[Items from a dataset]
—————

(* ===== verification/Script.v ===== *)
(** Test bodies as programs over native objects: a script asks operations of a
    family [op] and goes on with their answers.  It runs on an implementation of the
    operations, with a state of its own, and on a specification of them.

    [script_refines] says that a script does on an implementation what it does on a
    specification the implementation [agrees] with. *)

From Stdlib Require Import String.
From stdpp Require Import base list.
From S2P Require Import Prelude JsNumber JsValue TestSuite PromiseTest.

Local Open Scope js_scope.

(** ** Scripts *)

Section Script.
Context {op : Type -> Type}.

(** [Ask o k] goes on with what [o] answers and throws what [o] throws; [Try o k h]
    goes on with [h] when [o] throws, its argument telling whether that is [undefined]. *)
Inductive script (A : Type) : Type :=
| Done (a : A)
| Fail (e : thrown)
| Ask {T : Type} (o : op T) (k : T -> script A)
| Try {T : Type} (o : op T) (k : T -> script A) (h : bool -> script A).
Arguments Done {A}. Arguments Fail {A}. Arguments Ask {A T}. Arguments Try {A T}.

Fixpoint sbind {A B} (m : script A) (f : A -> script B) : script B :=
  match m with
  | Done a => f a
  | Fail e => Fail e
  | Ask o k => Ask o (fun t => sbind (k t) f)
  | Try o k h => Try o (fun t => sbind (k t) f) (fun u => sbind (h u) f)
  end.

Definition call {T} (o : op T) : script T := Ask o Done.

(** An assertion. *)
Definition asserted (r : result) : script unit := match r with Ok _ => Done tt | Throw e => Fail e end.

(** What the assertions on errors see of one. *)
Definition undefined_error (e : thrown) : bool := match e with Value Undefined => true | _ => false end.
Definition some_thrown (u : bool) : thrown := if u then Value Undefined else NewError [].

(** [try { m } catch]: one continuation for the value, one for an error. *)
Fixpoint attempt {A B} (m : script A) (f : A -> script B) (h : bool -> script B) : script B :=
  match m with
  | Done a => f a
  | Fail e => h (undefined_error e)
  | Ask o k => Try o (fun t => attempt (k t) f h) h
  | Try o k g => Try o (fun t => attempt (k t) f h) (fun u => attempt (g u) f h)
  end.

(** [assert_throws_js(() => m, description)], and the awaited
    [promise_rejects_js(m, description)] of a promise that would answer [undefined]. *)
Definition refuse {A} (m : script A) (description : val) : script unit :=
  attempt m (fun _ => asserted (assert_throws_js (Ok tt) description))
            (fun u => asserted (assert_throws_js (Throw (some_thrown u)) description)).
Definition rejects {A} (m : script A) (description : val) : script unit :=
  attempt m (fun _ => asserted (promise_rejects_js (Ok Undefined) description))
            (fun _ => asserted (promise_rejects_js (Throw Undefined) description)).

(** [for (const x of iterator) b = body(b, x)]; the fuel bounds the number of turns.  A
    loop that has not ended by then fails, with an error no program throws: a script
    that succeeds has run all its loops to their end. *)
Definition endless : thrown := LangError "Endless" "a loop goes on".
Fixpoint for_of {X B} (turns : nat) (next : op (option X)) (body : B -> X -> script B) (b : B) : script B :=
  match turns with
  | O => Fail endless
  | S turns =>
      Ask next (fun x => match x with
                         | None => Done b
                         | Some x => sbind (body b x) (for_of turns next body)
                         end)
  end.

(** ** Running a script *)

(** What answers the operations: each may change the state, answer or throw. *)
Definition implementation (N : Type) : Type := forall T, op T -> comp N thrown T.

Fixpoint run {N A} (I : implementation N) (m : script A) : comp N thrown A :=
  match m with
  | Done a => ret a
  | Fail e => throw e
  | Ask o k => let! t := I _ o in run I (k t)
  | Try o k h =>
      fun n => match I _ o n with
               | (n', Ok t) => run I (k t) n'
               | (n', Throw e) => run I (h (undefined_error e)) n'
               end
  end.

(** [test(f, desc)] for each in turn. *)
Fixpoint run_scripts {N} (I : implementation N) (l : list (script unit * val)) : comp N thrown unit :=
  match l with
  | [] => ret tt
  | (f, desc) :: l => do! test (fun _ => run I f) desc in run_scripts I l
  end.

(** ** Specifications *)

(** A specification answers [None] where it says nothing, and [Some (s, None)] for a
    call that throws an error. *)
Definition specification (M : Type) : Type := forall T, op T -> M -> option (M * option T).

(** A relation between the states under which the implementation answers as it is
    specified. *)
Definition agrees {N M} (I : implementation N) (J : specification M) (R : N -> M -> Prop) : Prop :=
  forall T (o : op T) n s, R n s ->
    match J T o s with
    | None => True
    | Some (s', Some t) => exists n', I T o n = (n', Ok t) /\ R n' s'
    | Some (s', None) => exists n' e, I T o n = (n', Throw e) /\ e <> Value Undefined /\ R n' s'
    end.

(** What a script does as far as it is specified: [Some (s, None)] when it throws. *)
Fixpoint specified {M A} (J : specification M) (m : script A) (s : M) : option (M * option A) :=
  match m with
  | Done a => Some (s, Some a)
  | Fail _ => Some (s, None)
  | Ask o k =>
      match J _ o s with
      | None => None
      | Some (s', None) => Some (s', None)
      | Some (s', Some t) => specified J (k t) s'
      end
  | Try o k h =>
      match J _ o s with
      | None => None
      | Some (s', None) => specified J (h false) s'
      | Some (s', Some t) => specified J (k t) s'
      end
  end.

Fixpoint specified_all {M} (J : specification M) (l : list (script unit)) (s : M) : option (M * option unit) :=
  match l with
  | [] => Some (s, Some tt)
  | f :: l =>
      match specified J f s with
      | Some (s', Some _) => specified_all J l s'
      | r => r
      end
  end.

Lemma specified_sbind {M A B} (J : specification M) (m : script A) (f : A -> script B) : forall s,
  specified J (sbind m f) s =
    match specified J m s with
    | Some (s', Some a) => specified J (f a) s'
    | Some (s', None) => Some (s', None)
    | None => None
    end.
Proof.
  induction m as [a|e|T o k IH|T o k IH h IHh]; intros s; cbn; [reflexivity|reflexivity| |].
  - destruct (J T o s) as [[s' [x|]]|]; [apply IH|reflexivity|reflexivity].
  - destruct (J T o s) as [[s' [x|]]|]; [apply IH|apply IHh|reflexivity].
Qed.

Lemma script_refines {N M A} (I : implementation N) (J : specification M) (R : N -> M -> Prop) (m : script A) :
  agrees I J R -> forall n s, R n s ->
  match specified J m s with
  | None => True
  | Some (s', Some a) => exists n', run I m n = (n', Ok a) /\ R n' s'
  | Some (s', None) => exists n' e, run I m n = (n', Throw e) /\ R n' s'
  end.
Proof.
  intros Ag. induction m as [a|e|T o k IH|T o k IH h IHh]; intros n s H; cbn [specified run].
  - eauto.
  - eauto.
  - specialize (Ag T o n s H). destruct (J T o s) as [[s' [x|]]|]; [| |exact Logic.I].
    + destruct Ag as (n' & E & H'). unfold bind. rewrite E. apply IH, H'.
    + destruct Ag as (n' & e & E & _ & H'). unfold bind. rewrite E. eauto.
  - specialize (Ag T o n s H). destruct (J T o s) as [[s' [x|]]|]; [| |exact Logic.I].
    + destruct Ag as (n' & E & H'). rewrite E. apply IH, H'.
    + destruct Ag as (n' & e & E & N0 & H'). rewrite E. replace (undefined_error e) with false; [apply IHh, H'|].
      destruct e as [[]| | |]; try reflexivity. congruence.
Qed.

Lemma scripts_refine {N M} (I : implementation N) (J : specification M) (R : N -> M -> Prop) l :
  agrees I J R -> forall n s, R n s ->
  match specified_all J (map fst l) s with
  | None => True
  | Some (s', Some _) => exists n', run_scripts I l n = (n', Ok tt) /\ R n' s'
  | Some (s', None) => exists n' e, run_scripts I l n = (n', Throw e) /\ R n' s'
  end.
Proof.
  intros Ag. induction l as [|[f desc] l IH]; intros n s H; cbn [map fst specified_all run_scripts]; [eauto|].
  pose proof (script_refines I J R f Ag n s H) as Sf. unfold bind, test.
  destruct (specified J f s) as [[s' [[]|]]|]; [| |exact Logic.I].
  - destruct Sf as (n' & E & H'). rewrite E. apply IH, H'.
  - destruct Sf as (n' & e & E & H'). rewrite E. eauto.
Qed.

(** An implementation made from a specification: where nothing is said it throws. *)
Definition by_specification {M} (J : specification M) : implementation M :=
  fun T o s =>
    match J T o s with
    | None => (s, Throw (LangError "InternalError" "not specified"))
    | Some (s', Some t) => (s', Ok t)
    | Some (s', None) => (s', Throw (LangError "TypeError" "refused"))
    end.

Lemma by_specification_agrees {M} (J : specification M) : agrees (by_specification J) J eq.
Proof.
  intros T o n s ->. unfold by_specification. destruct (J T o s) as [[s' [t|]]|]; [eauto| |exact Logic.I].
  eexists _, _. split; [reflexivity|]. split; [discriminate|reflexivity].
Qed.

End Script.

Arguments script : clear implicits. Arguments Done {op A}. Arguments Fail {op A}. Arguments Ask {op A T}. Arguments Try {op A T}.
Arguments implementation : clear implicits. Arguments specification : clear implicits.

Declare Scope script_scope.
Delimit Scope script_scope with script.
Notation "'let*' x := m 'in' k" := (sbind m (fun x => k)) (at level 10, x pattern, m at level 200, k at level 200) : script_scope.
Notation "'do*' m 'in' k" := (sbind m (fun _ => k)) (at level 10, m at level 200, k at level 200) : script_scope.
(* ===== verification/FormTest.v ===== *)
(** The test of [FormData]
    (test-suite/js-test-app/src/test-files/14-form-data.js).

    The classes [FormData], [Blob] and [File] and the clock are native: their methods
    are the operations of scripts.  Objects of [FormData] and iterators are numbered in
    the order they are made, Blobs and Files together in the order they are made or
    first handed out. *)

From Stdlib Require Import String.
From stdpp Require Import base numbers list.
From S2P Require Import Prelude JsNumber JsValue Streams TestSuite PromiseTest Script.

Local Open Scope Z_scope.
Local Open Scope js_scope.
Local Open Scope script_scope.
Local Open Scope string_scope.

(** ** The operations *)

(** An entry's value and what the tests compare: a primitive value, a Blob or File. *)
Inductive form_item : Type := Prim (v : val) | Obj (k : nat).
Lemma array_comparisons_witness :
  assert_response_array_equivalent (Many (AResponse <$> [sample_response 200; sample_response 204]))
    (AResponse <$> [sample_response 204; sample_response 200]) None = Ok tt /\
  assert_response_array_equals (Many (AResponse <$> [sample_response 200; sample_response 204]))
    (AResponse <$> [sample_response 204; sample_response 200]) None <> Ok tt.
Proof.
  destruct (array_comparisons [sample_response 200; sample_response 204] [sample_response 204; sample_response 200] [] [] None)
    as (E & _ & _ & Q); try (repeat apply Forall_cons_2; try apply Forall_nil_2; unfold status_ok); try (cbn; lia).
  split.
  - apply Q; [|apply Permutation_swap]. cbn. apply NoDup_cons_2; [|apply NoDup_singleton]. intros H.
    apply list_elem_of_singleton in H. discriminate.
  - rewrite E. discriminate.
Defined.

(** ** Caches filled in advance *)

Lemma js_inj s t : js s = js t -> s = t.
Proof.
  unfold js. intros E. rewrite <- (string_of_list_ascii_of_string s), <- (string_of_list_ascii_of_string t). f_equal.
  revert E. generalize (list_ascii_of_string s), (list_ascii_of_string t). intros l. induction l as [|c l IH]; intros [|d k] E; try discriminate; [reflexivity|].
  cbn in E. injection E as E1 E2. apply N2Z.inj in E1. rewrite <- (ascii_N_embedding c), <- (ascii_N_embedding d), E1. f_equal. apply IH, E2.
Qed.

Section Prepopulated.
Context {N Cache Req Res : Type} (native : @natives N Cache Req Res).

Abbreviation entry := (@entry Req Res).
Abbreviation Run A := (comp (@world N) thrown A).

(** The entries by their names: the last of a name counts. *)
Definition by_name (entries : list entry) : gmap jsstr entry := fold_left (fun h e => <[entry_name e := e]> h) entries ∅.

(** The puts, one after the other. *)
Fixpoint put_all (cache : Cache) (entries : list entry) : Run unit :=
  match entries with
  | [] => ret tt
  | e :: entries => do! run_alone (put_entry native cache e) in put_all cache entries
  end.

(** The test as code without promises. *)
Definition prepopulated (entries : list entry) (test_function : Cache -> gmap jsstr entry -> starts (@world N) thrown unit) (description : jsstr) : Run unit :=
  test (fun _ =>
    let! cache := run_alone (create_temporary_cache native) in
    do! put_all cache entries in
    do! (fun w => (w, assert_equals (Num (of_Z (Z.of_nat (size (by_name entries))))) (Num (of_Z (Z.of_nat (length entries)))) Undefined)) in
    run_alone (test_function cache (by_name entries))) (Str description).

Lemma fold_entries cache entries : forall h p s,
  (fold_left (add_entry native cache) entries (h, p)).1 = fold_left (fun h e => <[entry_name e := e]> h) entries h /\
  settle_alone (fold_left (add_entry native cache) entries (h, p)).2 s = bind (settle_alone p) (fun _ => put_all cache entries) s.
Proof.
  induction entries as [|e entries IH]; intros h p s; cbn [fold_left put_all].
  - split; [reflexivity|]. cbn [snd]. unfold bind. destruct (settle_alone p s) as [s' [[]|x]]; reflexivity.
  - unfold add_entry at 2 4. cbn [fst snd]. destruct (IH (<[entry_name e := e]> h) (and_then p (fun _ => put_entry native cache e)) s) as [E1 E2].
    split; [exact E1|]. rewrite E2. unfold bind at 1. rewrite settle_and_then. unfold bind.
    destruct (settle_alone p s) as [s' [[]|x]]; [|reflexivity].
    destruct (run_alone (put_entry native cache e) s') as [s'' [[]|x]]; reflexivity.
Qed.
Definition match_tests : list (cache_case * jsstr) :=
  [(on_simple match_none, js "Cache.match with no matching entries");
   (on_simple match_url, js "Cache.match with URL");
   (on_simple match_request, js "Cache.match with Request");
   (on_simple match_many, js "Cache.match with multiple cache hits");
   (on_simple match_new_request, js "Cache.match with new Request");
   (on_simple match_head, js "Cache.match with HEAD");
   (on_simple (match_search "a" "Cache.match with ignoreSearch should ignore the search parameters of cached request."),
      js "Cache.match with ignoreSearch option (request with no search parameters)");
   (on_simple (match_search "a_with_query" "Cache.match with ignoreSearch should ignore the search parameters of request."),
      js "Cache.match with ignoreSearch option (request with search parameter)");
   (OnCache match_ignoring_method, js "Cache.match supports ignoreMethod");
   (OnCache match_ignoring_vary, js "Cache.match supports ignoreVary");
   (OnCache match_cacheName, js "Cache.match does not support cacheName option");
   (on_simple match_fragment, js "Cache.match with URL containing fragment");
   (on_vary match_vary_entries, js "Cache.match with responses containing Vary header");
   (OnCache match_other_url, js "Cache.match with Request and Response objects with different URLs");
   (OnCache match_twice, js "Cache.match invoked multiple times for the same Request/Response");
   (OnCache match_blob, js "Cache.match blob should be sliceable");
   (on_simple match_post, js "Cache.match with POST Request");
   (on_simple (match_stored "non_2xx_response"
                 "Cache.match should return a Response object that has the same properties as a stored non-2xx response."),
      js "Cache.match with a non-2xx Response");
   (NotAwaited simple (match_stored "error_response"
                 "Cache.match should return a Response object that has the same properties as a stored network error response."),
      js "Cache.match with a network error Response")].

Definition body_tests (data : jsstr) : list (cache_case * jsstr) :=
  [(OnCache (match_large data), js "Cache produces large Responses that can be cloned and read correctly.");
   (OnCache mime_network, js "MIME type should be set from content-header correctly.");
   (OnCache mime_override, js "MIME type should reflect Content-Type headers of response.")].

Definition matchAll_tests : list (cache_case * jsstr) :=
  [(on_simple matchAll_none, js "Cache.matchAll with no matching entries");
   (on_simple matchAll_url, js "Cache.matchAll with URL");
   (on_simple matchAll_request, js "Cache.matchAll with Request");
   (on_simple matchAll_new_request, js "Cache.matchAll with new Request");
   (on_simple matchAll_head, js "Cache.matchAll with HEAD");
   (on_simple (matchAll_search "a" "Cache.matchAll with ignoreSearch should ignore the search parameters of cached request."),
      js "Cache.matchAll with ignoreSearch option (request with no search parameters)");
   (on_simple (matchAll_search "a_with_query" "Cache.matchAll with ignoreSearch should ignore the search parameters of request."),
      js "Cache.matchAll with ignoreSearch option (request with search parameters)");
   (OnCache matchAll_method, js "Cache.matchAll supports ignoreMethod");
   (OnCache matchAll_vary, js "Cache.matchAll supports ignoreVary");
   (on_simple matchAll_fragment, js "Cache.matchAll with URL containing fragment");
   (on_simple (matchAll_all simple "Cache.matchAll without parameters should match all entries."), js "Cache.matchAll without parameters");
   (on_simple (matchAll_all simple "Cache.matchAll with undefined request should match all entries."),
      js "Cache.matchAll with explicitly undefined request");
   (on_simple (matchAll_all simple "Cache.matchAll with undefined request should match all entries."),
      js "Cache.matchAll with explicitly undefined request and empty options");
   (on_vary matchAll_vary_entries, js "Cache.matchAll with responses containing Vary header");
   (on_vary matchAll_vary_pairs, js "Cache.matchAll with multiple vary pairs")].
(** [base?status=N] answers with this status, [base?vary=H] with the header Vary: H,
    [base?mime=T] with the header Content-Type: T; the text is always the same, and no
    other header is sent. *)
Definition network (url : jsstr) : option response_object :=
  let u := without_fragment url in
  let reply n h := Some (ResObject (net_type net) u n (phrase n) h false (Holds (js "GET request successful")) false) in
  let after p := if startsWith p u then Some (drop (length p) u) else None in
  if str_eqb u base then reply 200 []
  else match after (base ++ js "?status=") with
       | Some n =>
           match find (fun k => str_eqb n (int_text k)) [200; 201; 202; 206; 404; 500] with
           | Some k => reply k []
           | None => None
           end
       | None =>
           match after (base ++ js "?vary=") with
           | Some h => if clean_value h then reply 200 [(js "vary", h)] else None
           | None => match after (base ++ js "?mime=") with
                     | Some t => if clean_value t then reply 200 [(content_type, t)] else None
                     | None => None
                     end
           end
       end.

Definition fetched (q : request_object) (s : cstate) : option (option response_object) :=
  if aborted (q_signal q) s then Some None
  else if is_get (q_method q) then r ← network (q_url q); Some (Some r) else None.

Definition do_fetch (i : input) (s : cstate) : answer nat :=
  q ← resolve_input i s;
  r ← fetched q s;
  match r with Some r => add_res r s | None => throws s end.

(** ** Caches *)

(** The names in a Vary header. *)
Definition vary_names (r : response_object) : list jsstr :=
  match header (js "vary") (s_headers r) with
  | None => []
  | Some v => map (fun n => toLowerCase (trim n)) (split 44 v)
  end.
Definition varies_on_all (r : response_object) : bool := existsb (str_eqb [42]) (vary_names r).

(** Whether an entry is found for a request: "request matches cached item". *)
Definition matches_item (q : request_object) (o : query_options) (i : item) : bool :=
  let key u := if ignoreSearch o then without_query u else without_fragment u in
  (is_get (q_method q) || ignoreMethod o) && str_eqb (key (q_url q)) (key (i_url i)) &&
  (ignoreVary o || negb (varies_on_all (i_response i)) &&
     forallb (fun n => bool_decide (header n (q_headers q) = header n (i_headers i))) (vary_names (i_response i))).

Definition entries_in (c : nat) (s : cstate) : option (list item) := b ← handles s !! c; contents s !! b.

—————

→ **WORK ITEM**
Could you reproduce, exactly, every line above from the line with "(** ** Running a script *)" to the line with "(** What a script", and no other line? Both ends count.

→ **ANSWER AREA**
(** ** Running a script *)

(** What answers the operations: each may change the state, answer or throw. *)
Definition implementation (N : Type) : Type := forall T, op T -> comp N thrown T.

Fixpoint run {N A} (I : implementation N) (m : script A) : comp N thrown A :=
  match m with
  | Done a => ret a
  | Fail e => throw e
  | Ask o k => let! t := I _ o in run I (k t)
  | Try o k h =>
      fun n => match I _ o n with
               | (n', Ok t) => run I (k t) n'
               | (n', Throw e) => run I (h (undefined_error e)) n'
               end
  end.

(** [test(f, desc)] for each in turn. *)
Fixpoint run_scripts {N} (I : implementation N) (l : list (script unit * val)) : comp N thrown unit :=
  match l with
  | [] => ret tt
  | (f, desc) :: l => do! test (fun _ => run I f) desc in run_scripts I l
  end.

(** ** Specifications *)

(** A specification answers [None] where it says nothing, and [Some (s, None)] for a
    call that throws an error. *)
Definition specification (M : Type) : Type := forall T, op T -> M -> option (M * option T).

(** A relation between the states under which the implementation answers as it is
    specified. *)
Definition agrees {N M} (I : implementation N) (J : specification M) (R : N -> M -> Prop) : Prop :=
  forall T (o : op T) n s, R n s ->
    match J T o s with
    | None => True
    | Some (s', Some t) => exists n', I T o n = (n', Ok t) /\ R n' s'
    | Some (s', None) => exists n' e, I T o n = (n', Throw e) /\ e <> Value Undefined /\ R n' s'
    end.

(** What a script does as far as it is specified: [Some (s, None)] when it throws. *)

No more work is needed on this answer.